Das traumhaft schöne, im SOUL TRAIN immer wieder thematisierte Barry White-Cover „You’re The First, The Last, My Everything“, das Gloria Gaynor im stimmigen Duett mit Backgroundsänger Harvey Hubert interpretierte, ließ kaum bemerken, dass sie etwa ab diesem Zeitpunkt immer wieder von der Bühne verschwand – man sah es ihr an und nach, dass sie sich körperlich und ihrem Alter entsprechend anscheinend etwas zu viel zugetraut und verausgabt hatte.
„Happy“, Gloria Gaynors Version des Pharell Williams-Überhits, kam schließlich genauso an die Reihe wie die Disco-Hymne schlechthin, die neben „I Will Survive“ in die Annalen der Disco-Geschichte eingegangen ist: Sie wagte sich an Donna Summers „Last Dance“, und machte der vor Jahren leider an Krebs verstorbenen Disco-Queen Summer tatsächlich alle Ehre (und wieder: der SOUL TRAIN berichtete zigfach über Summer und Williams).

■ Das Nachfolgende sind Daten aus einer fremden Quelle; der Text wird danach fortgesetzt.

Lemma matched_all flat_names kwargs :
  (∀ k, k ∈ flat_names → is_Some (kwargs !! k)) →
  matched_kwargs_of flat_names kwargs = list_to_set flat_names.
Proof.
  intros Hall. apply set_eq. intros k.
  rewrite ResolverFacts.elem_of_matched, elem_of_list_to_set. split; [by intros [? _]|]. intros Hk. split; auto.
Qed.

Lemma resolve_keywords_only
    kwargs dtype flat_names model_flatten_fn model_unflatten_fn :
  no_value_keyword kwargs →
  NoDup flat_names →
  "value" ∉ flat_names →
  (∀ k, k ∈ flat_names → is_Some (kwargs !! k)) →
  ∃ vs,
    Forall2 (λ k v, kwargs !! k = Some v) flat_names vs
    ∧ _resolve_value_from_args assert_same_structure [] kwargs dtype
        flat_names model_flatten_fn model_unflatten_fn
      = Ok (model_unflatten_fn vs,
            filter (λ kv, kv.1 ∉ flat_names) (delete "value" kwargs)).
Proof.
  intros Hno Hnd Hval Hall.
  assert (Hne : ∀ k, k ∈ flat_names → "value" ≠ k) by (intros k Hk <-; done).
  assert (Hall' : ∀ k, k ∈ flat_names → is_Some (delete "value" kwargs !! k)).
  { intros k Hk. rewrite lookup_delete_ne; auto. }
  destruct (ResolverFacts.resolve_walk assert_same_structure [] kwargs dtype
              flat_names model_flatten_fn model_unflatten_fn Hno)
    as (vs & Hwalk & Hres & Hvs).
  - intros [? _]; done.
  - pose proof (ResolverFacts.size_unmatched flat_names (delete "value" kwargs))
      as Hsz.
    rewrite (matched_all _ _ Hall'), (size_list_to_set _ Hnd) in Hsz.
    simpl. lia.
  - intros [? _]; done.
  - intros j k _ Hj. simpl in Hj. lia.
  - exists vs. split; [|by rewrite Hres, unmatched_filter].
    apply Forall2_same_length_lookup. split.
    { symmetry. by eapply walk_length. }
    intros j k v Hk Hv. specialize (Hvs j k Hk).
    assert (Hin : k ∈ flat_names) by (by eapply list_elem_of_lookup_2).
    rewrite lookup_delete_ne in Hvs by auto.
    destruct (Hall k Hin) as [w Hw]. rewrite Hw in Hvs. congruence.
Qed.

Lemma component_values_positional flat_names args kwargs :
  (∀ k, k ∈ flat_names → kwargs !! k = None) →
  length args = length flat_names →
  component_values 0 flat_names args kwargs = Ok args.
Proof.
  intros Hnone Hlen.
  destruct (ResolverFacts.component_values_next_unused flat_names args kwargs 0)
    as (vs & Hcv & _ & Hvs).
  - intros j k Hk _. apply Hnone. by eapply list_elem_of_lookup_2.
  - intros j k Hk Hj. apply lookup_lt_Some in Hk. lia.
  - rewrite Hcv. f_equal. apply list_eq. intros j.
    destruct (flat_names !! j) as [k|] eqn:Hk.
    + rewrite (Hvs j k Hk), Hnone; [done|]. by eapply list_elem_of_lookup_2.
    + apply lookup_ge_None in Hk.
      rewrite !(proj2 (lookup_ge_None _ _)); [done|lia|].
      apply component_values_length in Hcv. lia.
Qed.

Lemma resolve_positional_only
    args kwargs dtype flat_names model_flatten_fn model_unflatten_fn :
  no_value_keyword kwargs →
  length args = length flat_names →
  length args ≠ 1 →
  (∀ k, k ∈ flat_names → kwargs !! k = None) →
  _resolve_value_from_args assert_same_structure args kwargs dtype flat_names
    model_flatten_fn model_unflatten_fn
  = if decide (args ≠ [] ∧ is_unordered_dict dtype = true)
    then Raise (ValueError_unordered args)
    else Ok (model_unflatten_fn args, delete "value" kwargs).
Proof.
  intros Hno Hlen H1 Hnone. unfold _resolve_value_from_args.
  rewrite (ResolverFacts.no_value_keyword_default _ Hno). simpl.
  assert (Hnone' : ∀ k, k ∈ flat_names → delete "value" kwargs !! k = None).
  { intros k Hk. apply lookup_delete_None. auto. }
  rewrite (ResolverFacts.unmatched_of_matched_empty _ _
             (ResolverFacts.matched_empty _ _ Hnone')).
  rewrite decide_False by (intros [? _]; done).
  rewrite decide_False by lia.
  destruct (decide (args ≠ [] ∧ is_unordered_dict dtype = true)); [done|].
  by rewrite component_values_positional.
Qed.

Lemma component_values_ok_inv i flat_names args kwargs vs :
  component_values i flat_names args kwargs = Ok vs →
  ∀ j k, flat_names !! j = Some k →
    is_Some (kwargs !! k) ∨ i + j < length args.
Proof.
  revert i vs. induction flat_names as [|k0 names IH]; intros i vs; simpl;
    [by intros _ j k ?|].
  intros Hcv [|j] k Hk; simpl in Hk.
  - injection Hk as ->. destruct (kwargs !! k) as [v|]; [left; by eexists|].
    right. unfold py_index in Hcv.
    destruct (args !! i) as [a|] eqn:Ha; [|done].
    apply lookup_lt_Some in Ha. lia.
  - destruct (match kwargs !! k0 with Some v => Ok v | None => py_index args i end)
      as [v|]; simpl in Hcv; [|done].
    destruct (component_values (S i) names args kwargs) as [ws|] eqn:E;
      simpl in Hcv; [|done].
    destruct (IH _ _ E j k Hk) as [?|?]; [by left|right; lia].
Qed.

Lemma resolve_keyword_on_covered_name
    args kwargs dtype flat_names model_flatten_fn model_unflatten_fn j k :
  no_value_keyword kwargs →
  NoDup flat_names →
  let kwargs' := delete "value" kwargs in
  length args + size kwargs' - size (unmatched_kwargs_of flat_names kwargs')
  = length flat_names →
  ¬ (args ≠ [] ∧ is_unordered_dict dtype = true) →
  flat_names !! j = Some k →
  j < length args →
  is_Some (kwargs' !! k) →
  _resolve_value_from_args assert_same_structure args kwargs dtype flat_names
    model_flatten_fn model_unflatten_fn
  = Raise IndexError.
Proof.
  intros Hno Hnd kwargs' Hcount Hord Hk Hj Hkw.
  assert (HkM : k ∈ matched_kwargs_of flat_names kwargs').
  { apply ResolverFacts.elem_of_matched. split; [|done].
    by eapply list_elem_of_lookup_2. }
  unfold _resolve_value_from_args.
  rewrite (ResolverFacts.no_value_keyword_default _ Hno). simpl.
  fold kwargs'.
  rewrite decide_False by (intros [_ HM]; rewrite HM in HkM; set_solver).
  rewrite decide_False by lia.
  rewrite decide_False by done.
  destruct (component_values 0 flat_names args kwargs') as [vs|e] eqn:E; simpl;
    [exfalso|by rewrite (ResolverFacts.component_values_error _ _ _ _ _ E)].
  pose proof (component_values_ok_inv _ _ _ _ _ E) as Hinv.
  pose proof (ResolverFacts.size_unmatched flat_names kwargs') as Hsz.
  set (a := length args) in *.
  assert (Hsub : list_to_set (drop a flat_names) ∪ {[k]}
                 ⊆ matched_kwargs_of flat_names kwargs').
  { intros x [Hx| ->%elem_of_singleton]%elem_of_union; [|done].
    apply elem_of_list_to_set, list_elem_of_lookup in Hx as [i Hi].
    rewrite lookup_drop in Hi.
    apply ResolverFacts.elem_of_matched.
    split; [by eapply list_elem_of_lookup_2|].
    destruct (Hinv _ _ Hi) as [?|?]; [done|]. simpl in *. lia. }
  apply subseteq_size in Hsub.
  rewrite size_union, size_singleton in Hsub.
  - rewrite size_list_to_set in Hsub.
    + rewrite length_drop in Hsub. lia.
    + apply (sublist_NoDup _ flat_names); [done|apply sublist_drop].
  - intros x Hx ->%elem_of_singleton.
    apply elem_of_list_to_set, list_elem_of_lookup in Hx as [i Hi].
    rewrite lookup_drop in Hi.
    pose proof (NoDup_lookup _ _ _ _ Hnd Hk Hi). lia.
Qed.
(** [batch_track_events]: nothing for an empty batch; otherwise one bulk
    insert of the events, then the aggregate update for the day.  The
    insert is one transaction, committed after the last row: when a row is
    refused the statement raises, nothing is stored, and the [except] of
    [batch_track_events] ends the call before the aggregate update. *)
Definition batch_track_events (fits : event -> bool) (users : User.table)
    (offers : list Offers.offer) (event_date : Z)
    (events_data : list event) (st : state) : state :=
  match events_data with
  | [] => st
  | _ =>
      if forallb (accepted fits users offers) events_data then
        {| analytics_events := analytics_events st ++ events_data;
           business_analytics :=
             _batch_update_business_analytics offers (tally events_data)
               event_date (business_analytics st) |}
      else st
  end.

(** The totals of the aggregate rows of a business on a day. *)
Definition totals (r : row) : Z * Z * Z :=
  (total_views r, total_clicks r, total_conversions r).

Definition totals_of (b d : Z) (t : list row) : list (Z * Z * Z) :=
  List.map totals (List.filter (is_for b d) t).

(** *** What a batch counts for a business *)

Section Contributions.
Variable offers : list Offers.offer.

(** The mapping over the whole [offers] table. *)
Definition whole_mapping : dict (option Z) :=
  fold_left (fun m o => dict_set m (Offers.id o) (Offers.business_id o)) offers [].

Auch Songs aus ihrem damnächst erscheinenden Gospel-Album wie „Singing Over Me“ gehörten zum Repertoire der professionell agierenden, mit vollster Inbrunst singenden Gloria Fowles aus Newark, New Jersey, wie Gloria Gaynor mit richtigem Namen heißt, die ihren Live-Auftritt in Hamburg natürlich mit jenem „I Will Survive“ beendete, womit die Party schließlich ihren Höhepunkt erreichte. Das Publikum verlangt nach mehr und Gloria legte als Zugabe Chics legendäres „Everybody Dance“ (und ein letztes mal: der SOUL TRAIN berichtete unzählige male) nach.
Gerüchten zufolge hat sie einige Songs sogar schon gar nicht mehr Live gesungen. Aber das spielt am Ende des Abends gar keine Rolle mehr: Sie war da, hat alles gegeben und das Publikum hatte die Party, die es erwartete – es lebe Gloria Gaynor.